Start of Block

(* ===== verification/_CoqProject ===== *)
-Q . S2P
Prelude.v
GoStrings.v
Float64.v
LinkedList.v
GoPath.v
Hash.v
Radix.v
Location.v
Target.v
Balancer.v
ConsistentHash.v
Health.v
SharedDict.v
FileCache.v
ProxyCache.v
NginxParser.v
NetIP.v
Access.v
RateLimit.v
ReqVars.v
Config.v
ConfigUpdate.v
Validate.v
GoTime.v
Lru.v
FileInfo.v
Static.v
Resolver.v
Base64.v
Sticky.v
Selector.v
Selection.v
Failover.v
VHost.v
TicketKeys.v
Pool.v
CodeCache.v
Rewrite.v
ProxyHeaders.v
Stream.v
Http.v
Auth.v
BodyLimit.v
ResponseHeaders.v
ErrorPages.v
Compression.v
AuthRequest.v
LuaMiddleware.v
Chain.v
Threads.v
Sockets.v
Timers.v
FloatInt.v
GJson.v
Ocsp.v
Tls.v
Upstream.v
WebSocket.v
Listeners.v
App.v
LuaEngine.v
Server.v
Convert.v
ConvertSpec.v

End of Block

Repeat the data in full, matching each line exactly.

(* ===== verification/_CoqProject ===== *)
-Q . S2P
Prelude.v
GoStrings.v
Float64.v
LinkedList.v
GoPath.v
Hash.v
Radix.v
Location.v
Target.v
Balancer.v
ConsistentHash.v
Health.v
SharedDict.v
FileCache.v
ProxyCache.v
NginxParser.v
NetIP.v
Access.v
RateLimit.v
ReqVars.v
Config.v
ConfigUpdate.v
Validate.v
GoTime.v
Lru.v
FileInfo.v
Static.v
Resolver.v
Base64.v
Sticky.v
Selector.v
Selection.v
Failover.v
VHost.v
TicketKeys.v
Pool.v
CodeCache.v
Rewrite.v
ProxyHeaders.v
Stream.v
Http.v
Auth.v
BodyLimit.v
ResponseHeaders.v
ErrorPages.v
Compression.v
AuthRequest.v
LuaMiddleware.v
Chain.v
Threads.v
Sockets.v
Timers.v
FloatInt.v
GJson.v
Ocsp.v
Tls.v
Upstream.v
WebSocket.v
Listeners.v
App.v
LuaEngine.v
Server.v
Convert.v
ConvertSpec.v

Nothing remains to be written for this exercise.